City of London Festival – Shabaka Hutchings, Kit Downes, Leafcutter John, John Edwards & Mark Sanders


Shabaka Hutchings (clarinet & tenor saxophone), Kit Downes (piano), Leafcutter John (electronics), John Edwards (double bass) & Mark Sanders (drums)

Reviewed by: Ben Hogwood

Reviewed: 14 July, 2011
Venue: St Sepulchre without Newgate, Giltspur Street, London EC1

The three-week series of early-evening concerts from BBC New Generation Artists at the City of London Festival ended on a pleasing note, emphasising the scheme’s commitment to encouraging young jazz talent in the form of an improvised set from Shabaka Hutchings. Hutchings (born 1984) has a classical degree from the Guildhall School of Music, where he studied under Joy Farrall and Andrew Webster, while his jazz craft stems from performances with experimental electronically-powered groups such as The Heliocentrics, Red Snapper and Polar Bear. He is an integral part of the London Improvisers Orchestra.

As the five performers arrived in St Sepulchre without Newgate, one of the principal questions was how they would achieve rhythmic clarity in the acoustic of a large church, but as their set unfolded it was clear the priority was instrumental colour. Melody was not necessarily forsaken but was reduced either to fragments from Kit Downes’s sensitively pitched piano and keyboards, or longer phrases well thought out by Hutchings, initially leading from the clarinet. There were a number of ways in which the quintet manipulated the sounds their instruments were capable of making, with John Edwards in particular putting in a heavy shift as he lunged forward and back, sometimes playing the very wood on the back of his double bass, using it as a large, sonorous percussion instrument.
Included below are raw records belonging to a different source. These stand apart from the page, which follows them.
(** C31: What [quoteString] prints (and the code generator prints with it the tools, capabilities,
    messages, patterns, blocked values and compared strings of a policy, but not what goes into
    comments, nor the keys of [field_equals] and its siblings, see [comment_injection] and
    [CompilerExpr.field_equals_key_is_code]) is a literal on one line that a Go reader reads back
    exactly, stopping at its end whatever follows; Rego, whose strings are those of JSON, reads
    back the same string, or rejects the literal when the string holds a character whose Go
    escape JSON does not have. *)
Theorem quoteString_roundtrip (s rest : string) :
  unquote false (quoteString s +:+ rest) = Some (s, rest)
  /\ unquote true (quoteString s +:+ rest)
     = (if forallb json_rune (runes s) then Some (s, rest) else None)
  /\ no_newline (quoteString s).
Proof.
  split_and!; [apply unquote_quote|apply unquote_json_quote|apply no_newline_quote].
Qed.

End Compiler.

(** ** Witnesses *)

Definition sample_env : CompileEnv :=
  mkCompileEnv "2026-01-01T00:00:00Z" (fun _ values => values) (fun tools => tools) (fun _ => None).

Definition cap_rule (id tool cap message : string) : RuleDefinition :=
  mkRule id "capability" 0 None [("tool", JStr tool); ("requires_capability", JStr cap)]
    "deny" message.

Definition limit_rule (id : string) (limit : float64) : RuleDefinition :=
  mkRule id "rate_limit" 0 None [("limit", JNum limit); ("agent_pattern", JStr "support-.*")]
    "deny" "".

Definition off_rule : RuleDefinition :=
  mkRule "off" "blocklist" 0 (Some false)
    [("match_type", JStr "tool"); ("values", JArr [JStr "rm"])] "deny" "".

Definition sample_policy : PolicyDefinition :=
  mkPolicy "" "1.0" "example-policy" "two rules"
    [cap_rule "need-read" "lookup" "read:customers" "no"; off_rule;
     limit_rule "calls" (float_of_Z 500)]
    (mkDefaults "deny" 1000).

Lemma sanitizeRuleID_collisions_witness : sanitizeRuleID "a-b" = sanitizeRuleID "a_b".
Proof. by apply (sanitizeRuleID_collisions "a-b" "a_b"). Defined.

Definition sample_result : CompileResult :=
  mkCompileResult [("json_example_policy.rego", module_text sample_env sample_policy)] []
    sample_policy.

Lemma disabled_rules_ignored_witness :
  exists res', (Compile sample_env (without_disabled sample_policy) NewValidator).2 = Ret (Ok res')
    /\ Modules res' = Modules sample_result.
Proof.
  apply (disabled_rules_ignored sample_env sample_policy NewValidator sample_result).
  - vm_compute. reflexivity.
  - vm_compute. discriminate.
Defined.

Lemma sample_cap_wf : wf_rule (cap_rule "need-read" "lookup" "read:customers" "no").
Proof. split; [by apply isValidIdentifier_iff|]. by eapply wf_capability. Qed.

Lemma no_newline_lookup : no_newline "lookup".
Proof. by apply (bool_decide_unpack _). Qed.

Lemma no_newline_read : no_newline "read:customers".
Proof. by apply (bool_decide_unpack _). Qed.

Lemma capability_code_confined_witness :
  exists t msg,
    compileCapability sample_env (cap_rule "need-read" "lookup" "read:customers" "no") = Ok t
    /\ In ("    msg := " +:+ quote msg) (code_lines t).
Proof.
  eexists. destruct (capability_code_confined sample_env
    (cap_rule "need-read" "lookup" "read:customers" "no") "lookup" "read:customers" _
    sample_cap_wf eq_refl eq_refl
    (conj no_newline_lookup no_newline_read) eq_refl) as [msg Hmsg].
  exists msg. split; [reflexivity|]. rewrite Hmsg. do 9 right. by left.
Defined.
Perhaps the most striking sounds came from the desk of Leafcutter John, aka John Burton, who conjured weird and wonderful textures through the compression of two small mineral-water bottles, as well as using computer-manipulated sounds to add to the atmosphere. The sonic landscape shifted slowly for the most part, pausing for brief thought now and again but not long enough for applause. This was a risky calculation, as some of the audience became distracted once it became clear we were sitting through a single strain of musical thought, but there were nonetheless moments of an unusual and almost reverent calm.

Above all this floated the clarinet of Hutchings, softly played for the most part and very much a feature of the quintet rather than as a solo instrument. When he swapped to tenor saxophone the mellow tone was still in evidence, though as the music became gradually more frenetic so his timbre became harsh and dominant. Increasingly frenzied contributions from Mark Sanders lent a more percussive weight, while Downes too applied pressure to his contributions on Hammond organ, Nond synthesizer and Steinway piano. With a weighty summit reached, the music subsided to its most moving passage, with Downes shadowing Hutchings in soft unison, Sanders, Edwards and Leafcutter John concentrating on subtle but valuable shades of colour to complement the plaintive melodies. On this note the improvisation finished, just over 50 minutes of music that held a large percentage of the audience under its spell.